═════ AVAILABLE DATA ═════

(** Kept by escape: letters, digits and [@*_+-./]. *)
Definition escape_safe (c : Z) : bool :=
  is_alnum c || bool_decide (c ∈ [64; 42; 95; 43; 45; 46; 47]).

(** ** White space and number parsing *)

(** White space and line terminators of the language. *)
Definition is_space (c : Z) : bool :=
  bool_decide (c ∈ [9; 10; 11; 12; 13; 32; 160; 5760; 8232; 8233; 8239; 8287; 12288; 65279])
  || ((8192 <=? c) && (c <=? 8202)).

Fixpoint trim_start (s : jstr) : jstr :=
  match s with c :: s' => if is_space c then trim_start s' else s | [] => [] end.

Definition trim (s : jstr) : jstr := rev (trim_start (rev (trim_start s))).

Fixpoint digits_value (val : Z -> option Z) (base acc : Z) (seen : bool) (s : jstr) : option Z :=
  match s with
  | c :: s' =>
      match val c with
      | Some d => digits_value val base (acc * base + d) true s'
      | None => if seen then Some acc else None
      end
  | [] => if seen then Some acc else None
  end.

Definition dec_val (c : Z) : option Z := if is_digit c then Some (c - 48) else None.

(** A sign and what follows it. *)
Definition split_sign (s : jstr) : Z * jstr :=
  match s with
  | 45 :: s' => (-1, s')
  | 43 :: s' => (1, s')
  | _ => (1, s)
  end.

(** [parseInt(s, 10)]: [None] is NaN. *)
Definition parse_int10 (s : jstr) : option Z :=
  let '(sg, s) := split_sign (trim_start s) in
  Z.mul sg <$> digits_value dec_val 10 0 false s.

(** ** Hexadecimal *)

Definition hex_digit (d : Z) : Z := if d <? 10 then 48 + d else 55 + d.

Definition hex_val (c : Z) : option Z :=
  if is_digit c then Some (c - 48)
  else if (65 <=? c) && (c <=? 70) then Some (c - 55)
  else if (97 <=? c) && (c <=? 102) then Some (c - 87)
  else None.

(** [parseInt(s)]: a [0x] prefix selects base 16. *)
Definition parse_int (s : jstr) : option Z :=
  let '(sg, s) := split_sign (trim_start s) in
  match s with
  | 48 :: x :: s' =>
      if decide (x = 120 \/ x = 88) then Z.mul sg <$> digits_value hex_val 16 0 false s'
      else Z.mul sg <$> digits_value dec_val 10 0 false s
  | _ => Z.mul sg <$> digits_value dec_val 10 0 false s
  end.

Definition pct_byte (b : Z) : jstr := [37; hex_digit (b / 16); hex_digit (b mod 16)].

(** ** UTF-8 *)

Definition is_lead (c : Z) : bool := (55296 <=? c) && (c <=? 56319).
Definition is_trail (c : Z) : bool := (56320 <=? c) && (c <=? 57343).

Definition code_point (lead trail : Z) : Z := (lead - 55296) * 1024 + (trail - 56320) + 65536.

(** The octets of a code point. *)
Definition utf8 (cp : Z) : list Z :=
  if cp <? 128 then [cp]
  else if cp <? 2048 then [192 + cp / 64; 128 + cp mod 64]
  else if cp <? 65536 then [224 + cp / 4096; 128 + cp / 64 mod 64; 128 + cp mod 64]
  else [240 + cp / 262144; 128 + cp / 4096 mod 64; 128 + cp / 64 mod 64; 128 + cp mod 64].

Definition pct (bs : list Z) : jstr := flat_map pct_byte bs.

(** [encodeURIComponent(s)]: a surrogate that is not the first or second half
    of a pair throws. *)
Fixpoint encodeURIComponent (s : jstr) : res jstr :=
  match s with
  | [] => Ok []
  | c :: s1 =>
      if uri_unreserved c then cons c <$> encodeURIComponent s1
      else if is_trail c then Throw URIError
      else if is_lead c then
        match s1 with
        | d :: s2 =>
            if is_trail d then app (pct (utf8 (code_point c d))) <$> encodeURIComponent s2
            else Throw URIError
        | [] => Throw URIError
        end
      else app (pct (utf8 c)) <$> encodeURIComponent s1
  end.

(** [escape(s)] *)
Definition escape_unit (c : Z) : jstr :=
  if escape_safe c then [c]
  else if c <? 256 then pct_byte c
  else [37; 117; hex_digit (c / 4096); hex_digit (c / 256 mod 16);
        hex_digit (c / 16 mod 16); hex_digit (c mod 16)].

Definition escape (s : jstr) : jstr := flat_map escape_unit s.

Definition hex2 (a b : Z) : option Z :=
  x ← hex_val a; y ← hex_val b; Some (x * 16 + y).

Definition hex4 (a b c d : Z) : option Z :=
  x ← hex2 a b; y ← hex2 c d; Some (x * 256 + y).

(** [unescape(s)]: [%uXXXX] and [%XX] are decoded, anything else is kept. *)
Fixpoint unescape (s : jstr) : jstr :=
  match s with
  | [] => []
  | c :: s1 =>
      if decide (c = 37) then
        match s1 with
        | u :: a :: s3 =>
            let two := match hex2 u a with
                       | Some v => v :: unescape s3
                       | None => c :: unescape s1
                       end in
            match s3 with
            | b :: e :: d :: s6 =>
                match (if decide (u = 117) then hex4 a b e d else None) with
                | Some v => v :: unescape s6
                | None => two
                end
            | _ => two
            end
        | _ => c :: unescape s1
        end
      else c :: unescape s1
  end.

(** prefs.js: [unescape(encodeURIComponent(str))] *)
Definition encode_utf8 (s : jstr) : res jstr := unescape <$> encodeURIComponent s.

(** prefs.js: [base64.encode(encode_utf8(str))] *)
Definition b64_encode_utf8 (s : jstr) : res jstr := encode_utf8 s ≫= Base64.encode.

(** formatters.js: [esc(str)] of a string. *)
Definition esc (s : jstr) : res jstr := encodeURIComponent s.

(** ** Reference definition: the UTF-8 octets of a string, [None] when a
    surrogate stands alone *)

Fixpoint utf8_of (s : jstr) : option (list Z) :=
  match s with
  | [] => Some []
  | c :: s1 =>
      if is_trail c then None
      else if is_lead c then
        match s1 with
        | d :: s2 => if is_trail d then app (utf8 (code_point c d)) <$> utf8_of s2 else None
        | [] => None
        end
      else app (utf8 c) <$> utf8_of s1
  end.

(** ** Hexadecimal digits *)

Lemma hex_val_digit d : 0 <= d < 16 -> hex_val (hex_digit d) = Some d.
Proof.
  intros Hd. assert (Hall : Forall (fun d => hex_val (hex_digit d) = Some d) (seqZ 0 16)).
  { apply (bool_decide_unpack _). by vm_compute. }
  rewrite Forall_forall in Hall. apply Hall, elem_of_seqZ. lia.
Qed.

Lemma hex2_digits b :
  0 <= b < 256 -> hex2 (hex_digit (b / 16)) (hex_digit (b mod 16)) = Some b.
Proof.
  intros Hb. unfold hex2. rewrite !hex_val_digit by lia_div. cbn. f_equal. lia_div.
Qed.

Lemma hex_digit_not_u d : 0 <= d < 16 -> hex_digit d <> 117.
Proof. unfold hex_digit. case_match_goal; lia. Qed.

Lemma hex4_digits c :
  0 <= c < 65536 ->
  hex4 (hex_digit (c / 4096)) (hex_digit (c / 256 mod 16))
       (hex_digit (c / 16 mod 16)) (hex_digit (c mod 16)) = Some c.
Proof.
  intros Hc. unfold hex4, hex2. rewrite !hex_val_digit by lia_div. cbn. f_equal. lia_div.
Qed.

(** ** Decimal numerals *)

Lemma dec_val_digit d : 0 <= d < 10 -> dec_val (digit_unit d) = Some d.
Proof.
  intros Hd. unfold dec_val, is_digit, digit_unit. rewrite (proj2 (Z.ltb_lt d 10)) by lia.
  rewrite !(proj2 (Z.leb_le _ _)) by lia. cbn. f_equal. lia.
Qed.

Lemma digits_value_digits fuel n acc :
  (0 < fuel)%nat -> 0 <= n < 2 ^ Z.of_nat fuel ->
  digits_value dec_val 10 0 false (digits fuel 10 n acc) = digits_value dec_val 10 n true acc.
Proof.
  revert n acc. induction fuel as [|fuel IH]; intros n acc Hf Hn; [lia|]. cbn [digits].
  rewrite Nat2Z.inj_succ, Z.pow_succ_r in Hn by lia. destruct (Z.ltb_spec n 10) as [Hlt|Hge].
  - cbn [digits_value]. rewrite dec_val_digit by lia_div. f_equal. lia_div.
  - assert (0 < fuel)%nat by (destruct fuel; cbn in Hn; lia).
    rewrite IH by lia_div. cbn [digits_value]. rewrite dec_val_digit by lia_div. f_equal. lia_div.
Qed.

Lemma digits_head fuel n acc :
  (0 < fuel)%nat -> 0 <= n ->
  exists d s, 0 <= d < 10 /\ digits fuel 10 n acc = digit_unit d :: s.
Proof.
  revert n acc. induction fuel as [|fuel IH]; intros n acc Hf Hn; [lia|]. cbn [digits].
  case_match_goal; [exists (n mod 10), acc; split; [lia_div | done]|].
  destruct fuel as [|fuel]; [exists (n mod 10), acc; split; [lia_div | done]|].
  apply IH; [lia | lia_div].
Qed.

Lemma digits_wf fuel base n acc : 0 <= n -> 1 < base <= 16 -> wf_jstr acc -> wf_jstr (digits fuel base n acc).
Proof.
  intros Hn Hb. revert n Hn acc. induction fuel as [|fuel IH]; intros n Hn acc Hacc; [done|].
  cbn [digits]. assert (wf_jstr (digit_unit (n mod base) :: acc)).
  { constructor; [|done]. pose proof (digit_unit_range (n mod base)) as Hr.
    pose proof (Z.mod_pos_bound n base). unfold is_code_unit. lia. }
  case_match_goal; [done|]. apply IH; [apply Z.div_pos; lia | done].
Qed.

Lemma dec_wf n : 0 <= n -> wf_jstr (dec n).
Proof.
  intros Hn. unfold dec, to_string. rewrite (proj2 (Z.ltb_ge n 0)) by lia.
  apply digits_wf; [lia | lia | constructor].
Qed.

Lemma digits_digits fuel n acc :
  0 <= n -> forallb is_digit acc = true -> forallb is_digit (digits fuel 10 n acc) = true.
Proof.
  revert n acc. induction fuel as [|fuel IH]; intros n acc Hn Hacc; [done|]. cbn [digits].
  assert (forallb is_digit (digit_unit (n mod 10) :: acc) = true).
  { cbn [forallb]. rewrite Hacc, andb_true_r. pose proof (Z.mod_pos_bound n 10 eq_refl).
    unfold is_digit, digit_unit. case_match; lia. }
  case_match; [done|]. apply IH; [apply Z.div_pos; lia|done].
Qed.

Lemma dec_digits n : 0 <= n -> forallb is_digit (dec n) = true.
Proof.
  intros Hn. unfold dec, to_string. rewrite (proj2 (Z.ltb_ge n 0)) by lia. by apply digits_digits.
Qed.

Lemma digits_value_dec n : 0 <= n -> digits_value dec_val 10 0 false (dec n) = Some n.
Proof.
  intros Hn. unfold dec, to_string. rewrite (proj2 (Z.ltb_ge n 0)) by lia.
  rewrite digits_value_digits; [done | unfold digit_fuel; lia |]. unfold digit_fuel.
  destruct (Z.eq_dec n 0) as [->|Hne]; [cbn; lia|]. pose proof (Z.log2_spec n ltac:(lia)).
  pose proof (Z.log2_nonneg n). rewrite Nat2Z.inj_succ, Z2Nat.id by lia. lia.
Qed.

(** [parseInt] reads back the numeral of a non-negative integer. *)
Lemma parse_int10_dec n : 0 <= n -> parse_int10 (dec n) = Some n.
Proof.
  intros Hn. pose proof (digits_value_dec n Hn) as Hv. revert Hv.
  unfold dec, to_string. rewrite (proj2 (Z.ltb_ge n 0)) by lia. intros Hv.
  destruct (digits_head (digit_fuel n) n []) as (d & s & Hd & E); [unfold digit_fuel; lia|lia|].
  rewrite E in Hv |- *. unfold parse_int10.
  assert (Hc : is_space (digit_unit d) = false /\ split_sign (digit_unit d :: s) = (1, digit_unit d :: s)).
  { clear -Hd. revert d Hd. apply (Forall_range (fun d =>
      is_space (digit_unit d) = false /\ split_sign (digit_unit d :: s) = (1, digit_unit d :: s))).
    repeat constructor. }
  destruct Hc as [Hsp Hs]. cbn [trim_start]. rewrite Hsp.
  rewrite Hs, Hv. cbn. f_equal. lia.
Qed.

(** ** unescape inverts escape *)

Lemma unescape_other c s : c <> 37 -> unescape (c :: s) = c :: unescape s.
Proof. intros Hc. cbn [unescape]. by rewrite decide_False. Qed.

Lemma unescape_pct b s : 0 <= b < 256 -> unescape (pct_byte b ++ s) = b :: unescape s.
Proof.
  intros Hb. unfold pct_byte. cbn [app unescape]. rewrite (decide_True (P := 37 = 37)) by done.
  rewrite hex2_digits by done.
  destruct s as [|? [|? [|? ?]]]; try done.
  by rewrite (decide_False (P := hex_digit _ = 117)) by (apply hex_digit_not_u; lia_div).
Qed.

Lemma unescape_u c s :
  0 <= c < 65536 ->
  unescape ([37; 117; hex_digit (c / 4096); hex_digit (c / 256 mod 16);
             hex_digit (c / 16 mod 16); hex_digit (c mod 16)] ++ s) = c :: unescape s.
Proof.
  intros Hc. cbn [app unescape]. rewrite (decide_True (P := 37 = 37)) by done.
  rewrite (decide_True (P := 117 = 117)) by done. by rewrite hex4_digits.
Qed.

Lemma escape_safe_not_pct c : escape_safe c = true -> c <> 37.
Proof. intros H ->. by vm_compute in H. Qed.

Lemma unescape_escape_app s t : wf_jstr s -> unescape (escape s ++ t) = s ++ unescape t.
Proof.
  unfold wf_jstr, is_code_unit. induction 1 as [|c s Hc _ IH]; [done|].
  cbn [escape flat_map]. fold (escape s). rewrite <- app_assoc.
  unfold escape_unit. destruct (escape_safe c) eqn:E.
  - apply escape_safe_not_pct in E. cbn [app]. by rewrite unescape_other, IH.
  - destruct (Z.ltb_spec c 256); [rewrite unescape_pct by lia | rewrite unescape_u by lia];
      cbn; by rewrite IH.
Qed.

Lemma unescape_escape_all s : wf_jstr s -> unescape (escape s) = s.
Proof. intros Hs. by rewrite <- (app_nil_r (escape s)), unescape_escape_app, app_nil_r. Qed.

═════

**PROMPT**
Taking the entries above, write out exactly the lines starting with the line containing "apply (bool_decide_unpack _)." and going on through the line containing "cbn [digits]. assert", both included, and nothing else.

**ANSWER TO THIS TASK**
  { apply (bool_decide_unpack _). by vm_compute. }
  rewrite Forall_forall in Hall. apply Hall, elem_of_seqZ. lia.
Qed.

Lemma hex2_digits b :
  0 <= b < 256 -> hex2 (hex_digit (b / 16)) (hex_digit (b mod 16)) = Some b.
Proof.
  intros Hb. unfold hex2. rewrite !hex_val_digit by lia_div. cbn. f_equal. lia_div.
Qed.

Lemma hex_digit_not_u d : 0 <= d < 16 -> hex_digit d <> 117.
Proof. unfold hex_digit. case_match_goal; lia. Qed.

Lemma hex4_digits c :
  0 <= c < 65536 ->
  hex4 (hex_digit (c / 4096)) (hex_digit (c / 256 mod 16))
       (hex_digit (c / 16 mod 16)) (hex_digit (c mod 16)) = Some c.
Proof.
  intros Hc. unfold hex4, hex2. rewrite !hex_val_digit by lia_div. cbn. f_equal. lia_div.
Qed.

(** ** Decimal numerals *)

Lemma dec_val_digit d : 0 <= d < 10 -> dec_val (digit_unit d) = Some d.
Proof.
  intros Hd. unfold dec_val, is_digit, digit_unit. rewrite (proj2 (Z.ltb_lt d 10)) by lia.
  rewrite !(proj2 (Z.leb_le _ _)) by lia. cbn. f_equal. lia.
Qed.

Lemma digits_value_digits fuel n acc :
  (0 < fuel)%nat -> 0 <= n < 2 ^ Z.of_nat fuel ->
  digits_value dec_val 10 0 false (digits fuel 10 n acc) = digits_value dec_val 10 n true acc.
Proof.
  revert n acc. induction fuel as [|fuel IH]; intros n acc Hf Hn; [lia|]. cbn [digits].
  rewrite Nat2Z.inj_succ, Z.pow_succ_r in Hn by lia. destruct (Z.ltb_spec n 10) as [Hlt|Hge].
  - cbn [digits_value]. rewrite dec_val_digit by lia_div. f_equal. lia_div.
  - assert (0 < fuel)%nat by (destruct fuel; cbn in Hn; lia).
    rewrite IH by lia_div. cbn [digits_value]. rewrite dec_val_digit by lia_div. f_equal. lia_div.
Qed.

Lemma digits_head fuel n acc :
  (0 < fuel)%nat -> 0 <= n ->
  exists d s, 0 <= d < 10 /\ digits fuel 10 n acc = digit_unit d :: s.
Proof.
  revert n acc. induction fuel as [|fuel IH]; intros n acc Hf Hn; [lia|]. cbn [digits].
  case_match_goal; [exists (n mod 10), acc; split; [lia_div | done]|].
  destruct fuel as [|fuel]; [exists (n mod 10), acc; split; [lia_div | done]|].
  apply IH; [lia | lia_div].
Qed.

Lemma digits_wf fuel base n acc : 0 <= n -> 1 < base <= 16 -> wf_jstr acc -> wf_jstr (digits fuel base n acc).
Proof.
  intros Hn Hb. revert n Hn acc. induction fuel as [|fuel IH]; intros n Hn acc Hacc; [done|].
  cbn [digits]. assert (wf_jstr (digit_unit (n mod base) :: acc)).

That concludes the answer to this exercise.